> Goal of the exercise: Retrieve every line from the records in which the word "negb" occurs.

---------- Entries provided

Lemma seal_opens k c password random envelope :
  keyring_ok sha256 k -> seal sha256 k c password random = Ok envelope -> openLocked k c envelope = Ok password.
Proof using AL.
  intros Hk. destruct (active_key k Hk) as (key & Hkey & Hkl & Hal). unfold seal, read_full. intros E.
  step_in E. destruct (length random <? 32)%nat eqn:E1; [done|].
  destruct (length (drop 32 random) <? 24)%nat eqn:E2; [done|].
  destruct (length (drop 24 (drop 32 random)) <? 24)%nat eqn:E3; [done|].
  apply Nat.ltb_ge in E1. step_in E.
  destruct (contextAAD c aadPurposePassword _) as [dataAAD|] eqn:Ed; [|done].
  destruct (contextAAD c aadPurposeWrappedDEK _) as [wrapAAD|] eqn:Ew; [|done].
  assert (Hdek : length (take 32 random) = 32%nat) by (rewrite length_take; lia).
  rewrite Hkey in E. cbn [from_option id default] in E. rewrite !newX_ok in E by done. bools.
  eapply openLocked_sealed; try done.
Qed.

(** The checks of the context do not depend on the purpose or the key. *)
Lemma contextAAD_any c id id' aad :
  contextAAD c aadPurposePassword id = Ok aad -> exists aad', contextAAD c aadPurposeWrappedDEK id' = Ok aad'.
Proof.
  unfold contextAAD. destruct (uuid_parse _) as [u|]; [|done]. intros E. step_in E. step_in E.
  change (aadPurposePassword =? aadPurposePassword) with true in E.
  change (aadPurposePassword =? aadPurposeWrappedDEK) with false in E. cbn [negb andb] in E. cbv iota in E.
  destruct (append_values _ _) as [r|] eqn:Ea; [|done]. apply append_values_spec in Ea as [Hs _]. cbn [negb andb].
  change (aadPurposeWrappedDEK =? aadPurposeWrappedDEK) with true. cbn [negb andb]. cbv iota.
  rewrite (proj2 (append_values_spec _ _ _)) by (split; [exact Hs|reflexivity]). by eexists.
Qed.

(** Sealing succeeds exactly when the password is short enough, the context is
    valid and the entropy source delivers a key and two nonces. *)
Lemma seal_succeeds k c password random :
  keyring_ok sha256 k ->
  (exists envelope, seal sha256 k c password random = Ok envelope) <->
  Zlen password <= 1024 /\ 80 <= Zlen random /\ exists aad, contextAAD c aadPurposePassword zeroKeyID = Ok aad.
Proof using AL.
  intros Hk. destruct (active_key k Hk) as (key & Hkey & Hkl & Hal). destruct Hk as [_ Hv].
  unfold seal, read_full. rewrite Hv. cbn [negb]. change maxPasswordBytes with 1024. unfold Zlen. split.
  - intros [envelope E]. step_in E. bools.
    destruct (length random <? 32)%nat eqn:E1; [done|]. destruct (length (drop 32 random) <? 24)%nat eqn:E2; [done|].
    destruct (length (drop 24 (drop 32 random)) <? 24)%nat eqn:E3; [done|].
    rewrite Nat.ltb_ge, ?length_drop in *. destruct (contextAAD c aadPurposePassword _) as [aad|]; [|done].
    split_and!; [lia|lia|eauto].
  - intros (Hp & Hr & aad & Ha). destruct (contextAAD_any _ _ (active k) _ Ha) as [aad' Ha'].
    replace (1024 <? Z.of_nat (length password)) with false by (symmetry; apply Z.ltb_ge; lia).
    rewrite !(proj2 (Nat.ltb_ge _ _)) by (rewrite ?length_drop; lia). rewrite Ha, Ha', Hkey.
    cbn [from_option id default]. rewrite !newX_ok by (rewrite ?length_take; lia).
    eexists. apply marshalEnvelope_ok. split; [|reflexivity]. unfold Zlen.
    rewrite !aead_length, !length_take, ?length_drop. lia.
Qed.

(** A rotation, whatever the entropy. *)
Definition rotates (k k' : keyringState) : Prop := exists random, rotate sha256 k random = Ok k'.

Lemma rotations_keep k k' :
  (forall x, length (sha256 x) = 32%nat) -> rtc rotates k k' -> keyring_ok sha256 k ->
  keyring_ok sha256 k' /\ keys k ⊆ keys k'.
Proof.
  intros Hsha. induction 1 as [k|k k1 k2 [random E] _ IH]; intros Hk; [done|].
  destruct (rotate_loop_ok _ Hsha _ _ _ _ Hk E) as (Hk1 & Hsub & _).
  destruct (IH Hk1) as [? ?]. split; [done|by etrans].
Qed.

Lemma destroyed_invalid k : validateLocked sha256 (Destroy k) = false.
Proof. apply not_true_iff_false. intros ([Hs _] & _)%validateLocked_spec. cbn [Destroy keys] in Hs. rewrite map_size_empty in Hs. lia. Qed.

(** Opening in terms of the two layers. *)
Lemma openLocked_layers k c envelope p password :
  parseEnvelope envelope = Ok p ->
  openLocked k c envelope = Ok password <->
  exists dek dataAAD, unwrapDEK k c p = Ok dek /\ length dek = 32%nat /\
    contextAAD c aadPurposePassword zeroKeyID = Ok dataAAD /\
    aead_open dek (dataNonce p) (ciphertext p) dataAAD = Some password /\ Zlen password <= maxPasswordBytes.
Proof.
  intros Hp. unfold openLocked. rewrite Hp. split.
  - intros E. destruct (unwrapDEK k c p) as [dek|] eqn:Eu; [|done].
    assert (Hl : length dek = 32%nat).
    { unfold unwrapDEK in Eu. repeat step_in Eu. simplify_eq. bools. unfold Zlen, keySize in *. lia. }
    rewrite newX_ok in E by done. destruct (contextAAD _ _ _) as [dataAAD|]; [|done].
    destruct (aead_open _ _ _ _) as [pw|] eqn:Eo; [|done]. step_in E. simplify_eq. bools. eauto 10.
  - intros (dek & dataAAD & -> & Hl & -> & Ho & Hpw). rewrite newX_ok by done.
    rewrite Ho. by replace (maxPasswordBytes <? Zlen password) with false by (symmetry; apply Z.ltb_ge; lia).
Qed.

--------------------

> Written response:
  change (aadPurposePassword =? aadPurposeWrappedDEK) with false in E. cbn [negb andb] in E. cbv iota in E.
  destruct (append_values _ _) as [r|] eqn:Ea; [|done]. apply append_values_spec in Ea as [Hs _]. cbn [negb andb].
  change (aadPurposeWrappedDEK =? aadPurposeWrappedDEK) with true. cbn [negb andb]. cbv iota.
  unfold seal, read_full. rewrite Hv. cbn [negb]. change maxPasswordBytes with 1024. unfold Zlen. split.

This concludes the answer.